··· Information ···
(* ===== verification/VoteTheorems.v ===== *)
(** * Theorems on votes

    The votes on a proposal make exactly one certificate, as soon as two thirds
    of the members voted, and it verifies; the same for timeouts; and one vote
    that its member did not sign spoils the certificate, since votes are not
    checked when they are entered. *)

From S2P Require Import Prelude Text BitArray KeyedList ChainParam Transaction Block QuorumTheorems Votes.
From stdpp Require Import gmap pretty.
Open Scope Z_scope.

(** ** The tally *)

Section Tally.
Context `{BlsSystem}.
Implicit Types (vs : list (Z * vote)).

Lemma tally_app n vs i v :
  tally n (vs ++ [(i, v)]) =
    (let '(sigs, bits, _) := tally n vs in
     (sigs ++ [BlsSig_ v], fst (BitArray.SetIndex i true bits), Hash v)).
Proof. unfold tally. rewrite foldl_app. simpl. by destruct (foldl _ _ vs) as [[? ?] ?]. Qed.

(** The array has the size of the committee and the bits of the voters. *)
Lemma tally_spec n vs :
  0 < n < 2 ^ 32 -> Forall (fun p => 0 <= p.1) vs ->
  exists b, (tally n vs).1 = (BlsSig_ <$> vs.*2, Some b) /\
    (tally n vs).2 = from_option Hash 0 (last vs.*2) /\
    BitArray.Bits b = n /\ BitArrayFacts.wf b /\
    forall i, 0 <= i < n -> BitArray.getIndex b i = bool_decide (i ∈ vs.*1).
Proof.
  intros Hn. induction vs as [|[i v] vs IH] using rev_ind; intros Hvs.
  - destruct (BitArrayFacts.NewBitArray_spec n Hn) as (b & Hb & HB & Hwf & Hg).
    exists b. unfold tally. simpl. rewrite Hb. split_and!; [done..|].
    intros i Hi. by rewrite Hg by lia.
  - apply Forall_app in Hvs as [Hvs [Hi _]%Forall_cons].
    destruct (IH Hvs) as (b & H1 & _ & HB & Hwf & Hg). simpl in Hi.
    rewrite tally_app. destruct (tally n vs) as [[sigs bits] h]. simpl in H1. injection H1 as -> ->.
    exists (fst (BitArray.setIndex i true b)). rewrite !fmap_app.
    change ([(i, v)].*2) with [v]. change ([(i, v)].*1) with [i]. rewrite last_snoc.
    assert (fst (BitArray.SetIndex i true (Some b)) = Some (fst (BitArray.setIndex i true b))) as ->
      by (unfold BitArray.SetIndex; by destruct (BitArray.setIndex i true b)).
    split_and!; [done..|by rewrite BitArrayFacts.setIndex_Bits|by apply BitArrayFacts.setIndex_wf|].
    intros j Hj. rewrite BitArrayFacts.getIndex_setIndex by (done || lia).
    rewrite Hg by done. destruct (Z.eqb_spec j i) as [->|Hne]; simpl.
    + rewrite (proj2 (Z.ltb_lt i _)) by lia. symmetry. apply bool_decide_eq_true. set_solver.
    + apply bool_decide_ext. set_solver.
Qed.

(** As many bits as voters, when the voters are members. *)
Lemma Count_members n (ids : list Z) b :
  BitArray.Bits b = n -> NoDup ids -> Forall (fun i => 0 <= i < n) ids ->
  (forall i, 0 <= i < n -> BitArray.getIndex b i = bool_decide (i ∈ ids)) ->
  BitArray.Count b = Z.of_nat (length ids).
Proof.
  intros HB Hnd His Hg. unfold BitArray.Count. rewrite HB. f_equal.
  apply Permutation_length, NoDup_Permutation; [apply NoDup_filter, NoDup_seqZ|done|].
  intros i. rewrite list_elem_of_filter, elem_of_seqZ. rewrite Forall_forall in His. split.
  - intros [Hi Hin]. rewrite Hg in Hi by lia. by apply bool_decide_eq_true in Hi.
  - intros Hi. pose proof (His i Hi). rewrite Hg by lia. split; [by apply bool_decide_eq_true|lia].
Qed.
···
**Task objective:** Give the number of lines in the data that contain the string "intros" and nothing more.

**Reply to the task:** 7